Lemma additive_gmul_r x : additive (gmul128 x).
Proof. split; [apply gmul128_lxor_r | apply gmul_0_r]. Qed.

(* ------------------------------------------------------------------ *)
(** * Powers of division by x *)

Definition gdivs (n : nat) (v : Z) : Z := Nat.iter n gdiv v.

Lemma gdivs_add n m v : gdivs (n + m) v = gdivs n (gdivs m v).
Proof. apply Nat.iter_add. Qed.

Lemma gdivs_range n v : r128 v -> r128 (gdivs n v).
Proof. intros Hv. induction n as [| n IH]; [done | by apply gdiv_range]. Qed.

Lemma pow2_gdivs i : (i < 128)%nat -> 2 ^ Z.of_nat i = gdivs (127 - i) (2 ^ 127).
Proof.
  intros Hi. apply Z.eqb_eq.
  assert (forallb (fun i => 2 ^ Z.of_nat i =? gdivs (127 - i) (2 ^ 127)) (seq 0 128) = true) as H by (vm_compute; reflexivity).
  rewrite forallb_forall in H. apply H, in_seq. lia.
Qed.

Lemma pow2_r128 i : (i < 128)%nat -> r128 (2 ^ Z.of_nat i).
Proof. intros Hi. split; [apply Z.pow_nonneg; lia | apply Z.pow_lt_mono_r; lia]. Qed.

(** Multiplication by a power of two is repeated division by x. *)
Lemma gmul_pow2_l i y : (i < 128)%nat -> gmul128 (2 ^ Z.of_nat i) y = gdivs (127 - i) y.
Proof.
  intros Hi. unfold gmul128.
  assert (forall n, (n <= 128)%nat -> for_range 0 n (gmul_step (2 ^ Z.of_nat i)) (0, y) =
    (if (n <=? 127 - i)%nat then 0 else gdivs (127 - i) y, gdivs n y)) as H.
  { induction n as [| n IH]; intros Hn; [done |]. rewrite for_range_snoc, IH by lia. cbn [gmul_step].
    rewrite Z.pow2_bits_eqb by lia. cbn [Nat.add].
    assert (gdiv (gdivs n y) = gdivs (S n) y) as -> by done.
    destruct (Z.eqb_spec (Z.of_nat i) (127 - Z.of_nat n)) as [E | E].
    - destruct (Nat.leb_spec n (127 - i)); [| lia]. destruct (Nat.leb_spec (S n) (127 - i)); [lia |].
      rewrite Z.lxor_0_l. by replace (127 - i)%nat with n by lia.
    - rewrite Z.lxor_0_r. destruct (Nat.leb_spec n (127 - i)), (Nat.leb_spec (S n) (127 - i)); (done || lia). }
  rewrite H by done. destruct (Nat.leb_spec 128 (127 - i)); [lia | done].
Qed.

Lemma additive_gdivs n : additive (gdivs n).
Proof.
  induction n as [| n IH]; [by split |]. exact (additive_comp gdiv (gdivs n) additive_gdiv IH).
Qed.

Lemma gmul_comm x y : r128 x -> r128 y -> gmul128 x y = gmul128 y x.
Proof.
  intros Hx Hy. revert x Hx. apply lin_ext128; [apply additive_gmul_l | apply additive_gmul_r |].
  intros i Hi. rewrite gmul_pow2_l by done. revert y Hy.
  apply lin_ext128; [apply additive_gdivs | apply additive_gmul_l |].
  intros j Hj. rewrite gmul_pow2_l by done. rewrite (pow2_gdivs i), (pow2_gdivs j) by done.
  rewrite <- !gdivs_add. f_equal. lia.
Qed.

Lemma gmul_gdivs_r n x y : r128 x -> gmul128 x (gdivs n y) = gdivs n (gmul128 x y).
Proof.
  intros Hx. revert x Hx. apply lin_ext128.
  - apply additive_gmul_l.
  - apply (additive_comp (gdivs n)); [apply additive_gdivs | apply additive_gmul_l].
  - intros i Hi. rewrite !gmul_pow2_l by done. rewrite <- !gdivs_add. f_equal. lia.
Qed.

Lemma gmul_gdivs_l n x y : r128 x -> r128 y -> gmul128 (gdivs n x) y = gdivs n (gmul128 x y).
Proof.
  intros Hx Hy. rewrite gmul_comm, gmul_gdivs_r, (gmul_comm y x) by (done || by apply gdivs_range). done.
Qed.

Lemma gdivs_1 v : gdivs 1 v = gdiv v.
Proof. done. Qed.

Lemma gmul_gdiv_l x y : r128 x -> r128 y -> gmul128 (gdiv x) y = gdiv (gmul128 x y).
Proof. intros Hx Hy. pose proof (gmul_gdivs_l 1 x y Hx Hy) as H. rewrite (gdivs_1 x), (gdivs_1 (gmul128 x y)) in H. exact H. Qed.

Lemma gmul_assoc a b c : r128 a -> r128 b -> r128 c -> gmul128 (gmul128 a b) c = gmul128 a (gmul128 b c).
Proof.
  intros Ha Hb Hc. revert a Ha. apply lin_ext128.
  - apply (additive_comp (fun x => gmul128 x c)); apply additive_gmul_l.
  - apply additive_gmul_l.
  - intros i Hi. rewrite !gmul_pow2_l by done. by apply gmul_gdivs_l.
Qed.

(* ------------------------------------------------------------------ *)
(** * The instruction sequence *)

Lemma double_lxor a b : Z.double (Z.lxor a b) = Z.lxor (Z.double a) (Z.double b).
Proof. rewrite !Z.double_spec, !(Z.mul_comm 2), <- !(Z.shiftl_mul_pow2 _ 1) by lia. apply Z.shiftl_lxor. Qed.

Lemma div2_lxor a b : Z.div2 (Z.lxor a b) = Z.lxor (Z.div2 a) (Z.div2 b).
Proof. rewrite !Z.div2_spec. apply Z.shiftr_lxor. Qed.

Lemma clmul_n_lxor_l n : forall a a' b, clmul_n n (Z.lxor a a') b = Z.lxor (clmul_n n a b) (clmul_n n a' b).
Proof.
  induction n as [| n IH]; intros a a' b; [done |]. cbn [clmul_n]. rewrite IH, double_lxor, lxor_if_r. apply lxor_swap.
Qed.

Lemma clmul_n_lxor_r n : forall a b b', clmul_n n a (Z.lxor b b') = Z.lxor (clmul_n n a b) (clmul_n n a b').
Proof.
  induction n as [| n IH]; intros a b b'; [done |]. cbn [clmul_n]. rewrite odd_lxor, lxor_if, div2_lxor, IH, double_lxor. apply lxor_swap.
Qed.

....

Problem description – The data above must be reproduced in full, exactly as given.

Solution for this problem –
Lemma additive_gmul_r x : additive (gmul128 x).
Proof. split; [apply gmul128_lxor_r | apply gmul_0_r]. Qed.

(* ------------------------------------------------------------------ *)
(** * Powers of division by x *)

Definition gdivs (n : nat) (v : Z) : Z := Nat.iter n gdiv v.

Lemma gdivs_add n m v : gdivs (n + m) v = gdivs n (gdivs m v).
Proof. apply Nat.iter_add. Qed.

Lemma gdivs_range n v : r128 v -> r128 (gdivs n v).
Proof. intros Hv. induction n as [| n IH]; [done | by apply gdiv_range]. Qed.

Lemma pow2_gdivs i : (i < 128)%nat -> 2 ^ Z.of_nat i = gdivs (127 - i) (2 ^ 127).
Proof.
  intros Hi. apply Z.eqb_eq.
  assert (forallb (fun i => 2 ^ Z.of_nat i =? gdivs (127 - i) (2 ^ 127)) (seq 0 128) = true) as H by (vm_compute; reflexivity).
  rewrite forallb_forall in H. apply H, in_seq. lia.
Qed.

Lemma pow2_r128 i : (i < 128)%nat -> r128 (2 ^ Z.of_nat i).
Proof. intros Hi. split; [apply Z.pow_nonneg; lia | apply Z.pow_lt_mono_r; lia]. Qed.

(** Multiplication by a power of two is repeated division by x. *)
Lemma gmul_pow2_l i y : (i < 128)%nat -> gmul128 (2 ^ Z.of_nat i) y = gdivs (127 - i) y.
Proof.
  intros Hi. unfold gmul128.
  assert (forall n, (n <= 128)%nat -> for_range 0 n (gmul_step (2 ^ Z.of_nat i)) (0, y) =
    (if (n <=? 127 - i)%nat then 0 else gdivs (127 - i) y, gdivs n y)) as H.
  { induction n as [| n IH]; intros Hn; [done |]. rewrite for_range_snoc, IH by lia. cbn [gmul_step].
    rewrite Z.pow2_bits_eqb by lia. cbn [Nat.add].
    assert (gdiv (gdivs n y) = gdivs (S n) y) as -> by done.
    destruct (Z.eqb_spec (Z.of_nat i) (127 - Z.of_nat n)) as [E | E].
    - destruct (Nat.leb_spec n (127 - i)); [| lia]. destruct (Nat.leb_spec (S n) (127 - i)); [lia |].
      rewrite Z.lxor_0_l. by replace (127 - i)%nat with n by lia.
    - rewrite Z.lxor_0_r. destruct (Nat.leb_spec n (127 - i)), (Nat.leb_spec (S n) (127 - i)); (done || lia). }
  rewrite H by done. destruct (Nat.leb_spec 128 (127 - i)); [lia | done].
Qed.

Lemma additive_gdivs n : additive (gdivs n).
Proof.
  induction n as [| n IH]; [by split |]. exact (additive_comp gdiv (gdivs n) additive_gdiv IH).
Qed.

Lemma gmul_comm x y : r128 x -> r128 y -> gmul128 x y = gmul128 y x.
Proof.
  intros Hx Hy. revert x Hx. apply lin_ext128; [apply additive_gmul_l | apply additive_gmul_r |].
  intros i Hi. rewrite gmul_pow2_l by done. revert y Hy.
  apply lin_ext128; [apply additive_gdivs | apply additive_gmul_l |].
  intros j Hj. rewrite gmul_pow2_l by done. rewrite (pow2_gdivs i), (pow2_gdivs j) by done.
  rewrite <- !gdivs_add. f_equal. lia.
Qed.

Lemma gmul_gdivs_r n x y : r128 x -> gmul128 x (gdivs n y) = gdivs n (gmul128 x y).
Proof.
  intros Hx. revert x Hx. apply lin_ext128.
  - apply additive_gmul_l.
  - apply (additive_comp (gdivs n)); [apply additive_gdivs | apply additive_gmul_l].
  - intros i Hi. rewrite !gmul_pow2_l by done. rewrite <- !gdivs_add. f_equal. lia.
Qed.

Lemma gmul_gdivs_l n x y : r128 x -> r128 y -> gmul128 (gdivs n x) y = gdivs n (gmul128 x y).
Proof.
  intros Hx Hy. rewrite gmul_comm, gmul_gdivs_r, (gmul_comm y x) by (done || by apply gdivs_range). done.
Qed.

Lemma gdivs_1 v : gdivs 1 v = gdiv v.
Proof. done. Qed.

Lemma gmul_gdiv_l x y : r128 x -> r128 y -> gmul128 (gdiv x) y = gdiv (gmul128 x y).
Proof. intros Hx Hy. pose proof (gmul_gdivs_l 1 x y Hx Hy) as H. rewrite (gdivs_1 x), (gdivs_1 (gmul128 x y)) in H. exact H. Qed.

Lemma gmul_assoc a b c : r128 a -> r128 b -> r128 c -> gmul128 (gmul128 a b) c = gmul128 a (gmul128 b c).
Proof.
  intros Ha Hb Hc. revert a Ha. apply lin_ext128.
  - apply (additive_comp (fun x => gmul128 x c)); apply additive_gmul_l.
  - apply additive_gmul_l.
  - intros i Hi. rewrite !gmul_pow2_l by done. by apply gmul_gdivs_l.
Qed.

(* ------------------------------------------------------------------ *)
(** * The instruction sequence *)

Lemma double_lxor a b : Z.double (Z.lxor a b) = Z.lxor (Z.double a) (Z.double b).
Proof. rewrite !Z.double_spec, !(Z.mul_comm 2), <- !(Z.shiftl_mul_pow2 _ 1) by lia. apply Z.shiftl_lxor. Qed.

Lemma div2_lxor a b : Z.div2 (Z.lxor a b) = Z.lxor (Z.div2 a) (Z.div2 b).
Proof. rewrite !Z.div2_spec. apply Z.shiftr_lxor. Qed.

Lemma clmul_n_lxor_l n : forall a a' b, clmul_n n (Z.lxor a a') b = Z.lxor (clmul_n n a b) (clmul_n n a' b).
Proof.
  induction n as [| n IH]; intros a a' b; [done |]. cbn [clmul_n]. rewrite IH, double_lxor, lxor_if_r. apply lxor_swap.
Qed.

Lemma clmul_n_lxor_r n : forall a b b', clmul_n n a (Z.lxor b b') = Z.lxor (clmul_n n a b) (clmul_n n a b').
Proof.
  induction n as [| n IH]; intros a b b'; [done |]. cbn [clmul_n]. rewrite odd_lxor, lxor_if, div2_lxor, IH, double_lxor. apply lxor_swap.
Qed.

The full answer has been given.